Le souci de crédibilité de l'UMP se trouve néanmoins écorné lorsqu'il s'aventure à proposer un « objectif de zéro régularisation » – jamais atteint par un gouvernement occidental, même du temps de Nicolas Sarkozy où l'exécutif régularisait environ 30 000 personnes par an. Même chose quand il ressort l'idée de supprimer le droit du sol pour les enfants nés de parents entrés ou séjournant illégalement en France. Une idée déjà développée dans une proposition de loi du député UMP Guillaume Larrivé, le 25 octobre, à l'Assemblée, et peu réaliste juridiquement (Le Monde du 26 octobre).

Dans le couloir étroit qu'il emprunte entre le FN et la politique du gouvernement socialiste, l'UMP avance en revanche une offre défendable en matière d'immigration économique. Notamment l'idée d'expérimenter un « système à points » sur le modèle canadien. Soit la possibilité de sélectionner les candidats à l'immigration sur des critères de compétences linguistiques ou de niveau d'études. Une vieille idée qui jouit d'une image positive auprès du grand public tout en étant un tabou à gauche, car considérée comme un suppôt de « l'immigration choisie » de Nicolas Sarkozy.
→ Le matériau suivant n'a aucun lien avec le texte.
(* ===== verification/TestsSockets.v ===== *)
(** * The unit tests of local sockets

    The [tests] module of [transports/ipc/unix.rs], test by test, run on the file system of [Files.v] and
    the listeners of [Ipc.v] and [IpcPorts.v].  A process that is dropped without closing is one that
    crashes; a test's scratch directory is a directory nobody else uses. *)

From S2P Require Import Prelude Text Json Wire Frame Validate Limits Serde JsonText FrameJson Ndjson NdjsonProps Port NdjsonPort NdjsonPortProps Deadline Files Ipc IpcProps IpcAddress IpcPorts TestKit.
Local Open Scope Z_scope.

(** ** [transports/ipc/unix.rs] *)

(** The usual umask, [0o022]. *)
Definition usual_umask : Z := 18.
Definition acted (w : World) (acts : list Action) : World := run usual_umask "/tmp" w acts.
Definition scratch : World := world_new empty_dir.

(** [listen_ipc] or [close] to its end; the inodes it may take begin at [i]. *)
Definition to_its_end (t : nat) (i : Z) : list Action := map (fun n => call t (i + Z.of_nat n)) (seq 0 16).
Definition listen_acts (t : nat) (pid : N) (i : Z) : list Action := AListen t pid "mango.sock" :: to_its_end t i.
Definition close_acts (t : nat) : list Action := AClose t :: to_its_end t 0.

Definition served_by (w : World) (t : nat) (why : string) : panics IpcListener :=
  match tk_pc <$> wd_tasks w !! t with Some (Serving l) => Ok l | _ => Err why end.
Definition failed_with (w : World) (t : nat) (why : string) : panics IoError :=
  match tk_pc <$> wd_tasks w !! t with Some (LFailed error) => Ok error | _ => Err why end.

Definition exists_at (w : World) (p : Path) : bool := bool_decide (is_Some (fs_paths (wd_fs w) !! p)).
Definition inode_at (w : World) (p : Path) : option Z := fs_paths (wd_fs w) !! p.
(** The names in the directory. *)
Definition listing (w : World) : list Path := (map_to_list (fs_paths (wd_fs w))).*1.
Definition answers (w : World) : Test := let? _ := expect (dial (wd_fs w) (Beside "mango.sock")) "it still accepts a connection" in Ok tt.

Definition listening_world : panics (World * IpcListener) :=
  let w := acted scratch (listen_acts 0 5 1) in
  let? l := served_by w 0 "the address is free" in Ok (w, l).

Definition the_published_socket_is_owner_only : Test :=
  let? (w, l) := listening_world in
  let? node := expect_some (node_at (wd_fs w) (Beside (il_path l))) "the socket exists" in
  assert_eq (Z.land (n_mode node) 511) SOCKET_MODE.

Definition with_max_frame_bytes_below_the_floor_panics_naming_both : Test :=
  let? (_, l) := listening_world in
  let? message := panic_message (il_with_max_frame_bytes l 512) in
  assert (str_contains "max_frame_bytes is 512; expected at least 4096" message).

Definition nothing_is_left_beside_the_published_address : Test :=
  let? (w, _) := listening_world in
  assert_eq (listing w) [Beside "mango.sock"].

(** The longest process id Linux gives and a generous attempt; that the directory is made beside the
    address is its [Path]. *)
Definition a_staging_name_is_short_enough_to_bind_beside_a_long_address : Test :=
  let long := "/tmp/" +:+ str_repeat "a" 80 +:+ ".sock" in
  let staged := "/tmp/" +:+ staging_path 4194304 99999 +:+ "/s" in
  assert (len (to_bytes staged) <? len (to_bytes long)).

(** The directory is made, the socket is bound and restricted; the mode of the directory is looked at. *)
Definition a_staged_socket_sits_where_no_other_user_may_reach_it : Test :=
  let w := acted scratch (AListen 0 5 "mango.sock" :: calls 0 [1; 2; 3; 4; 5; 6]) in
  let? k := expect_some (wd_tasks w !! 0%nat) "a staged socket" in
  let? _ := assert (exists_at w (staged_socket (tk_dir k))) in
  let? node := expect_some (node_at (wd_fs w) (Beside (tk_dir k))) "the staging directory exists while the socket does" in
  assert_eq (Z.land (n_mode node) 511) STAGING_DIRECTORY_MODE.

(** The link leads to a directory of somebody else's; what is behind it is not this listener's to see. *)
Definition a_symlink_planted_at_the_staging_name_is_not_followed : Test :=
  let planted := acted scratch [AStranger (SMake (Beside "elsewhere") 50 KDir 493 false);
                                AStranger (SMake (Inside "elsewhere" "s") 51 KFile 420 false);
                                AStranger (SMake (Beside (staging_path 5 0)) 52 KSymlink 511 false)] in
  let w := acted planted (listen_acts 0 5 1) in
  let? error := failed_with w 0 "a name this attempt did not create is not its to clear" in
  in_turn [assert_eq (io_kind error) AlreadyExists; assert (exists_at w (Inside "elsewhere" "s"));
           assert_eq (inode_at w (Beside (staging_path 5 0))) (Some 52)].

(** A connection whose dialler sends a ping, and this process's own credentials. *)
Definition ping_line : bytes := json_bytes "{'type':'ping'}" ++ [newline].
Definition connection : Stream Pipe :=
  {| st_reader := [ReadOk ping_line]; st_writer := {| pipe_bytes := []; pipe_ended := false |};
     st_cred := Ok {| uc_pid := Some 5; uc_uid := 1000; uc_gid := 1000 |} |}.

Definition an_accepted_connection_carries_frames_and_names_its_peer : Test :=
  let? (_, l) := listening_world in
  let? (_, ports, accepted) := ipc_accept l ∅ (Ok connection) 0 in
  let? (id, identity) := expect accepted "a connection arrives" in
  let? port := expect_some (ports !! id) "the port is there" in
  in_turn [assert (bool_decide (is_Some (pi_user identity))); assert_eq (pi_process_id identity) (Some 5);
           match (ndjson_recv port).2 with
           | Polled item => assert_eq item (Some (IFrame FPing))
           | Pending => Err "recv did not resolve"
           end].

(** What the accepted port wrote reaches the dialler's. *)
Definition closing_a_listener_tells_the_sessions_it_accepted : Test :=
  let? (_, l) := listening_world in
  let? (l, ports, _) := ipc_accept l ∅ (Ok connection) 0 in
  let? port := expect_some (close_sessions (il_accepted l) ports !! 0%nat) "the port is there" in
  let? dialled := ndjson_port_new [ReadOk (pipe_bytes (ws_writer (np_writer port)))] {| pipe_bytes := []; pipe_ended := false |} DEFAULT_MAX_FRAME_BYTES in
  match (ndjson_recv dialled).2 with
  | Polled item => assert_eq item (Some (IFrame (FClose {| close_code := close_codes.RELEASED; close_reason := Some "listener closing" |})))
  | Pending => Err "recv did not resolve"
  end.

Definition closing_a_listener_takes_its_address_with_it : Test :=
  let? (w, _) := listening_world in
  in_turn [assert (exists_at w (Beside "mango.sock"));
           assert (negb (exists_at (acted w (close_acts 0)) (Beside "mango.sock")))].

(** Another listener publishes between the stale check and the link of this one. *)
Definition publishing_onto_an_address_that_appeared_meanwhile_is_refused : Test :=
  let late := acted scratch (AListen 0 5 "mango.sock" :: calls 0 [1; 2; 3; 4; 5; 6; 7]) in
  let meanwhile := acted late (listen_acts 1 7 21) in
  let? winner := served_by meanwhile 1 "the address was free" in
  let w := acted meanwhile (to_its_end 0 41) in
  let? error := failed_with w 0 "the address is no longer free" in
  in_turn [assert_eq (io_kind error) AlreadyExists; assert (str_contains "while this one was binding" (io_text error));
           assert_eq (inode_at w (Beside "mango.sock")) (Some (il_inode winner))].

Definition a_stale_socket_file_is_replaced : Test :=
  let? (w, _) := listening_world in
  let? _ := served_by (acted w (ACrash 5 :: listen_acts 1 7 21)) 1 "a stale socket is not an occupied address" in
  Ok tt.

(** The first listener died; a second one judged its file stale and is overtaken by a third. *)
Definition a_replacement_at_the_same_path_survives_a_stale_removal_judged_before_it_arrived : Test :=
  let? (w, a) := listening_world in
  let judging := acted w (ACrash 5 :: AListen 1 7 "mango.sock" :: calls 1 [21; 22]) in
  let replaced := acted judging (listen_acts 2 8 41) in
  let? b := served_by replaced 2 "a stale socket is not an occupied address" in
  let w := acted replaced [call 1 61] in
  in_turn [assert (negb (bool_decide (il_inode a = il_inode b)));
           match tk_pc <$> wd_tasks w !! 1%nat with Some LName => Ok tt | _ => Err "a path that is occupied is left alone" end;
           assert_eq (inode_at w (Beside "mango.sock")) (Some (il_inode b)); answers w].

Definition a_live_listener_is_not_stale : Test :=
  let? (w, _) := listening_world in
  let w := acted w (listen_acts 1 7 21) in
  let? error := failed_with w 1 "a live listener answers; the address is not stale" in
  in_turn [assert_eq (io_kind error) AddrInUse; answers w].

(** A's own handle, late: the replacement's inode is not the one it recorded. *)
Definition closing_leaves_a_replacement_address_alone : Test :=
  let? (w, a) := listening_world in
  let replaced := acted w (ACrash 5 :: listen_acts 1 7 21) in
  let? b := served_by replaced 1 "a stale socket is not an occupied address" in
  let late := mkWorld (wd_fs replaced) (<[0%nat := mkTask 5 "mango.sock" "" (Serving a)]> (wd_tasks replaced)) (wd_attempts replaced) in
  let w := acted late (close_acts 0) in
  in_turn [assert (negb (bool_decide (il_inode a = il_inode b))); assert (exists_at w (Beside "mango.sock")); answers w].

Definition a_regular_file_at_the_address_is_reported_not_replaced : Test :=
  let w := acted (acted scratch [AStranger (SMake (Beside "mango.sock") 50 KFile 420 false)]) (listen_acts 0 5 1) in
  let? error := failed_with w 0 "a regular file is not a stale socket" in
  in_turn [assert_eq (io_kind error) AlreadyExists; assert (str_contains "expected nothing, or a socket" (io_text error));
           assert (exists_at w (Beside "mango.sock"))].

(** [UnixStream::connect] answers at its first poll; the state says whether it was polled. *)
Definition dials (w : World) (polled : bool) : bool * poll (result (Stream Pipe) IoError) :=
  (true, Polled (match dial (wd_fs w) (Beside "mango.sock") with Ok _ => Ok connection | Err error => Err error end)).

Definition dial_error (w : World) (d : ConnectDeadline) (wakes : list Wake) (why : string) : panics (bool * ConnectError) :=
  match connect_ipc (dials w) "mango.sock" d false wakes with
  | (opened, Polled (Err error)) => Ok (opened, error)
  | _ => Err why
  end.

Definition dialling_an_address_with_no_listener_reports_the_system_error : Test :=
  let? (_, error) := dial_error scratch connect_deadline_default [{| wk_elapsed := 0; wk_cancelled := false |}] "nothing is listening" in
  match error with
  | IoConnect error => assert_eq (io_kind error) NotFound
  | _ => Err "expected an operating system error"
  end.

Definition a_dial_the_caller_already_gave_up_on_opens_nothing : Test :=
  let? (w, _) := listening_world in
  let? (opened, error) := dial_error w (with_cancel connect_deadline_default) [{| wk_elapsed := 0; wk_cancelled := true |}] "a cancelled dial is abandoned" in
  match error with
  | CancelledConnect _ => assert (negb opened)
  | _ => Err "expected Cancelled"
  end.

(** ** The suite *)

Local Open Scope string_scope.
Definition socket_tests : list (string * Test) :=
  [("the_published_socket_is_owner_only", the_published_socket_is_owner_only);
   ("with_max_frame_bytes_below_the_floor_panics_naming_both", with_max_frame_bytes_below_the_floor_panics_naming_both);
   ("nothing_is_left_beside_the_published_address", nothing_is_left_beside_the_published_address);
   ("a_staging_name_is_short_enough_to_bind_beside_a_long_address", a_staging_name_is_short_enough_to_bind_beside_a_long_address);
   ("a_staged_socket_sits_where_no_other_user_may_reach_it", a_staged_socket_sits_where_no_other_user_may_reach_it);
   ("a_symlink_planted_at_the_staging_name_is_not_followed", a_symlink_planted_at_the_staging_name_is_not_followed);
   ("an_accepted_connection_carries_frames_and_names_its_peer", an_accepted_connection_carries_frames_and_names_its_peer);
   ("closing_a_listener_tells_the_sessions_it_accepted", closing_a_listener_tells_the_sessions_it_accepted);
   ("closing_a_listener_takes_its_address_with_it", closing_a_listener_takes_its_address_with_it);
   ("publishing_onto_an_address_that_appeared_meanwhile_is_refused", publishing_onto_an_address_that_appeared_meanwhile_is_refused);
   ("a_stale_socket_file_is_replaced", a_stale_socket_file_is_replaced);
   ("a_replacement_at_the_same_path_survives_a_stale_removal_judged_before_it_arrived", a_replacement_at_the_same_path_survives_a_stale_removal_judged_before_it_arrived);
   ("a_live_listener_is_not_stale", a_live_listener_is_not_stale);
   ("closing_leaves_a_replacement_address_alone", closing_leaves_a_replacement_address_alone);
   ("a_regular_file_at_the_address_is_reported_not_replaced", a_regular_file_at_the_address_is_reported_not_replaced);
   ("dialling_an_address_with_no_listener_reports_the_system_error", dialling_an_address_with_no_listener_reports_the_system_error);
   ("a_dial_the_caller_already_gave_up_on_opens_nothing", a_dial_the_caller_already_gave_up_on_opens_nothing)].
SOUCI DE CONSTRUIRE UNE RÉPONSE CRÉDIBLE

L'UMP se réapproprie aussi la promesse de campagne de François Hollande d'organiser chaque année une « conférence nationale sur l'immigration » avec « vote parlementaire » afin « d'évaluer les besoins réels de l'économie ». Lors de ces débats, organisés en avril au Sénat, et en mai à l'Assemblée, le gouvernement avait reculé sur le principe d'un vote. Dénuées d'enjeux, les discussions avaient eu lieu dans l'indifférence générale.

Une impression domine à travers les 41 propositions formulées par l'UMP : le souci de construire une réponse crédible en matière d'immigration. Son projet se veut détaillé, argumenté, bourré de chiffres pour certains inédits. « Pour que les Français aient suffisamment confiance en notre capacité à appliquer nos propositions, nous nous efforçons de formuler des pistes de réformes claires et applicables, explique M. Mariton. Si nous faisions comme le FN, qui se paie de bons mots sans pouvoir mettre en oeuvre ce qu'il dit, nous serions immédiatement disqualifiés. »

Le projet de l'UMP ne contient plus de discours martiaux ou de propositions coups-de-poing sans lendemain comme c'était le cas du temps de Nicolas Sarkozy et de son conseiller venu de l'extrême droite, Patrick Buisson. Notamment à partir du discours de Grenoble de juillet 2010 jusqu'à la défaite à la présidentielle, en mai 2012. Un an et demi plus tard, l'idée d'une déchéance de nationalité a, par exemple, été remisée au placard.

Le projet se veut une synthèse des divers courants du parti. Des ex-ministres Brice Hortefeux à Jacques Toubon, les travaux préparatoires ont réuni des représentants de l'aile droite à celle plus modérée. « La politique d'immigration et d'asile ne fonctionne pas, mais nous ne sommes pas pour autant contre l'immigration et l'asile », résume M. Mariton. Les nouveaux chevaux de bataille de l'UMP sont « l'absence de moyens et de résultats », insiste-t-il.

L'intitulé de la convention résume l'objectif : « Reprenons le contrôle. » Tant pis s'il lui faut pour cela passer sous silence les dix ans passés par Nicolas Sarkozy à la tête de la politique migratoire française (2002-2012). Le projet n'aborde pas non plus les questions d'identité et de nationalité, chères à la droite. Une autre convention devrait y être consacrée au printemps 2014. Juste avant les élections européennes cette fois.